Along with Quebec’s highly subsidised daycare system – the envy of parents across the rest of Canada, with rates as low as C$7.55 (£4.35) per day per child – QPIP was seeded in the 1990s by the controversial separatist leader Pauline Marois, then Quebec’s minister of families.
“Marois is a feminist and fiercely determined,” says Sophie Mathieu, a post-doctoral fellow at Brock University who researches the Quebec parental leave system. “As a province, Quebec went from being the laggard in gender equality – Quebec was the last Canadian province to give women the vote – to being the leader.”
QPIP gave parents higher replacement rates – 70-75% of one’s income, over a maximum 52 weeks – than other Canadian provinces, while offering more flexibility in terms of shared leave. But the most innovative aspect of QPIP is its “daddy quota” — the five weeks of “use-it-or-lose-it” benefits, just for fathers.
“There is so much working against fathers when it comes to leave,” says Andrea Doucet, the Canada Research Chair in Gender, Work & Care. “Fathers go into work and say they want to take leave, and their bosses say: ‘Well isn’t your wife taking leave?’ Fathers were being penalised for taking leave, all the stuff that women have been going through for so long.
“What they found in places like Sweden is that if you give fathers their own leave, something families will lose if they don’t take, taking the leave becomes expected.”
Among fathers in Quebec, the effect was close to immediate, with take-up rates among eligible dads jumping 250%. “Over 80% of Quebec fathers take their paternity leave,” says Doucet.
And 86% of Quebec parents will also in some way share the rest of their parental leave. Compare that with the 15% of fathers who take parental benefits in the rest of Canada, and the estimated 2% of parents who use the shared parental leave programme in the UK, and the results of what some policy experts have called “the Quebec experiment” begin to seem quite stunning.
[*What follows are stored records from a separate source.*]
Lemma dolar_independent_of_tc_witness :
  0 < 950 /\ 0 < 1000 /\
  exists (van van' van2 : Q) (df df' : list fila_dolar) (df2 : list fila),
    calcular_opcion_3_dolar 1900 2 950 5 (1 # 20) = OK (van, df) /\
    calcular_opcion_3_dolar 1900 2 1000 5 (1 # 20) = OK (van', df') /\
    calcular_opcion_2_inflacion 1900 2 5 (1 # 20) = OK (van2, df2) /\
    van == van' /\ van == van2.
Proof.
  assert (H950 : 0 < 950) by reflexivity.
  assert (H1000 : 0 < 1000) by reflexivity.
  split; [ exact H950 | split; [ exact H1000 | ] ].
  pose proof (dolar_independent_of_tc 1900 2 950 1000 5 (1 # 20) H950 H1000)
    as H.
  destruct (calcular_opcion_3_dolar 1900 2 950 5 (1 # 20))
    as [[van df] | e] eqn:E; [ | discriminate E ].
  destruct (calcular_opcion_3_dolar 1900 2 1000 5 (1 # 20))
    as [[van' df'] | e'] eqn:E'; [ | discriminate E' ].
  destruct (calcular_opcion_2_inflacion 1900 2 5 (1 # 20))
    as [[van2 df2] | e2] eqn:E2; [ | discriminate E2 ].
  exists van, van', van2, df, df', df2.
  destruct H as [H1 [H2 _]].
  repeat split; assumption.
Defined.

(** ** Invalid inputs *)

(** C6 (as amended).  The evaluations validate nothing.  Option 2 raises
    [ZeroDivisionError] when the number of periods is 0, returns an NPV of
    0 with an empty schedule when it is negative, raises
    [ZeroDivisionError] when it is positive and [1 + r] is zero, and
    otherwise evaluates its formulas, whatever the sign of the principal.
    Option 3 first raises [ZeroDivisionError] when the initial exchange
    rate is zero and then behaves likewise, whatever the sign of the
    exchange rate.  Option 1 cannot raise.  [max] over an empty mapping
    raises [ValueError]. *)
Theorem evaluations_do_not_validate (P : Q) (N : Z) (desc tc i d r : Q) :
  calcular_opcion_2_inflacion P N i r
  = (if (N =? 0)%Z then Err ZeroDivisionError
     else if (N <? 0)%Z then OK (0, [])
     else if Qeq_bool (1 + r) 0 then Err ZeroDivisionError
     else
       let df := map (fila_inflacion (P / inject_Z N) (i / 100) r)
                     (py_range 1 (N + 1)) in
       OK (suma (map Valor_Actual df), df)) /\
  calcular_opcion_3_dolar P N tc d r
  = (if Qeq_bool tc 0 then Err ZeroDivisionError
     else if (N =? 0)%Z then Err ZeroDivisionError
     else if (N <? 0)%Z then OK (0, [])
     else if Qeq_bool (1 + r) 0 then Err ZeroDivisionError
     else
       let df := map (fila_dolar_mes (P / tc / inject_Z N) tc (d / 100) r)
                     (py_range 1 (N + 1)) in
       OK (suma (map Valor_Actual_d df), df)) /\
  calcular_opcion_1_contado P desc
  = (P * (1 - desc / 100),
     [ mk_fila 0 (P * (1 - desc / 100)) (P * (1 - desc / 100)) ]) /\
  py_max (get []) (keys []) = Err ValueError.
Proof.
  split; [ | split; [ | split; reflexivity ] ].
  - destruct (Z.eqb_spec N 0) as [-> | HN].
    { apply calcular_opcion_2_inflacion_plazo_0. }
    destruct (Z.ltb_spec N 0) as [Hneg | Hge].
    { now apply calcular_opcion_2_inflacion_plazo_neg. }
    destruct (Qeq_bool (1 + r) 0) eqn:Er.
    + apply Qeq_bool_iff in Er.
      apply calcular_opcion_2_inflacion_tasa; [ lia | exact Er ].
    + apply Qeq_bool_neq in Er.
      now apply calcular_opcion_2_inflacion_ok.
  - destruct (Qeq_bool tc 0) eqn:Etc.
    { apply Qeq_bool_iff in Etc.
      now apply calcular_opcion_3_dolar_tc_0. }
    apply Qeq_bool_neq in Etc.
    destruct (Z.eqb_spec N 0) as [-> | HN].
    { apply calcular_opcion_3_dolar_plazo_0. }
    destruct (Z.ltb_spec N 0) as [Hneg | Hge].
    { now apply calcular_opcion_3_dolar_plazo_neg. }
    destruct (Qeq_bool (1 + r) 0) eqn:Er.
    + apply Qeq_bool_iff in Er.
      apply calcular_opcion_3_dolar_tasa; [ lia | exact Er ].
    + apply Qeq_bool_neq in Er.
      now apply calcular_opcion_3_dolar_ok.
Qed.

(** Inputs that violate the stated preconditions and raise nothing: a
    negative number of periods, a negative initial exchange rate and a
    negative principal are evaluated without any exception. *)
Lemma invalid_inputs_accepted_counterexample :
  ((-3 < 1)%Z /\
   calcular_opcion_2_inflacion 1000000 (-3) 9 (1 # 20) = OK (0, [])) /\
  ((-3 < 1)%Z /\
   calcular_opcion_3_dolar 1000000 (-3) 950 5 (1 # 20) = OK (0, [])) /\
  (-950 <= 0 /\
   exists (van : Q) (df : list fila_dolar),
     calcular_opcion_3_dolar 1200 3 (-950) 0 0 = OK (van, df) /\
     van == 1200) /\
  (-1200 < 0 /\
   exists (van : Q) (df : list fila),
     calcular_opcion_2_inflacion (-1200) 3 0 0 = OK (van, df) /\
     van == -1200) /\
  (-1000000 < 0 /\
   fst (calcular_opcion_1_contado (-1000000) 7) == -930000).
Proof.
  repeat split; try reflexivity; try discriminate.
  - do 2 eexists. split; reflexivity.
  - do 2 eexists. split; reflexivity.
Qed.

(** * Further properties of the evaluations *)

(** ** Sums and powers *)

Lemma suma_map_le {A : Type} (f g : A -> Q) (xs : list A) :
  (forall x, In x xs -> f x <= g x) ->
  suma (map f xs) <= suma (map g xs).
Proof.
  induction xs as [ | x xs IH ]; intros H; simpl.
  - apply Qle_refl.
  - rewrite !suma_cons.
    apply Qplus_le_compat; [ apply H; now left | ].
    apply IH. intros y Hy. apply H. now right.
Qed.

Lemma suma_map_nonneg {A : Type} (f : A -> Q) (xs : list A) :
  (forall x, In x xs -> 0 <= f x) -> 0 <= suma (map f xs).
Proof.
  induction xs as [ | x xs IH ]; intros H; simpl.
  - apply Qle_refl.
  - rewrite suma_cons.
    assert (Hx : 0 <= f x) by (apply H; now left).
    assert (Hs : 0 <= suma (map f xs)).
    { apply IH. intros y Hy. apply H. now right. }
    lra.
Qed.

Lemma Qpower_le_base (a b : Q) (m : Z) :
  (0 <= m)%Z -> 0 <= a -> a <= b -> a ^ m <= b ^ m.
Proof.
  intros Hm Ha Hab.
  destruct (Z.eq_dec m 0) as [-> | Hm0]; [ apply Qle_refl | ].
  destruct (Qeq_dec a b) as [E | E].
  - rewrite E. apply Qle_refl.
  - apply Qlt_le_weak, Qpower_lt_base; [ lia | exact Ha | ].
    apply Qnot_le_lt. intros Hba. apply E. now apply Qle_antisym.
Qed.

Lemma uno_mas_pct_nonneg (i : Q) : 0 <= i -> 1 <= 1 + i / 100.
Proof.
  intros Hi.
  assert (H : 0 <= i / 100).
  { apply Qle_shift_div_l; [ reflexivity | now rewrite Qmult_0_l ]. }
  lra.
Qed.

Lemma pct_lt (i i' : Q) : i < i' -> 1 + i / 100 < 1 + i' / 100.
Proof.
  intros H. apply Qplus_lt_r. unfold Qdiv.
  apply Qmult_lt_compat_r; [ reflexivity | exact H ].
Qed.

Lemma pct_le (i i' : Q) : i <= i' -> 1 + i / 100 <= 1 + i' / 100.
Proof.
  intros H. apply Qplus_le_r. unfold Qdiv.
  apply Qmult_le_compat_r; [ exact H | discriminate ].
Qed.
Globally the picture is even starker. Almost two-thirds of the world’s children under a year old – nearly 90 million infants – live in countries where fathers are not legally entitled to a single day of paid paternity leave, according to new research by Unicef.
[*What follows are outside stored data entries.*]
(** * GetUserLocation: a model of components/GetUserLocation.tsx

    The component keeps five pieces of React state ([position], [error],
    [loading], [watching], [permissionState]) and one ref ([watchIdRef]).
    Its handlers talk to the browser: the Geolocation API, the Permissions
    API, the clipboard and [window.open].

    The development has three parts.
    - [JSNumber]: JavaScript numbers (IEEE 754 binary64) and the string a
      template literal produces for them (ECMA-262, Number::toString).
    - [Widget]: the component's state, the part of the browser it touches,
      every function of the source as an action over both, the view, and
      the events that can reach a mounted component (clicks on the rendered
      buttons, geolocation callbacks, promise settlements, permission
      changes, unmount) with the states they lead to.
    - Properties: an invariant of the reachable states, and the behaviour
      of each handler. *)

From Stdlib Require Import ZArith Ascii String List Bool Lia.
From Stdlib Require Import SpecFloat DecimalString.
From stdpp Require Import base gmap.
Import ListNotations.

Local Open Scope Z_scope.

(** ** JavaScript numbers *)

Module JSNumber.

(** A [number] is a binary64 value: a signed zero, an infinity, NaN, or
    [(-1)^s * m * 2^e]. *)
Definition number : Type := spec_float.

Definition prec : Z := 53.
Definition emax : Z := 1024.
Ankita Patnaik, an economist at Mathematica Policy Research in Washington DC, authored one of the first papers studying QPIP. She says the programme quickly showed results with regards to time use between couples. “I found that the mothers having babies in Quebec under QPIP were spending more time in paid work one to three years after having their children,” she says.
What’s more, Patnaik found that fathers who made use of QPIP were engaging in more childcare and domestic work one to three years later than fathers who did not – 37 minutes more per day, on average.
Doucet, who has studied fatherhood for two decades, says that the true worth of Quebec fathers spending more time with their babies is still difficult to reflect in numbers. “The real question is: later on when the child is sick, who is going to care for the kid? We’ve seen … that when fathers build their confidence, competence, love and the feeling that they are an equal parent, then when the shit hits the fan, it’s not always the mother [who takes responsibility].”
While five weeks of leave is a good step in this direction, “it’s just one step”, she adds.
Goldsmith, who also used shared parental benefits to take months-long leaves for both his young sons, believes that men caring for their babies in the early weeks of their life has a significant and continuing benefit for family life.
“It’s different for dads. Mums have an automatic bond but dads have to earn it. And then when you start getting reactions from your babies, it makes you want to be more involved,” he says.
“I want to care for my kids, not because of some abstract theoretical notion of sharing 50/50. My son smiles when I smile, he smiles when he sees me. So I do things for love. Love becomes the reason.”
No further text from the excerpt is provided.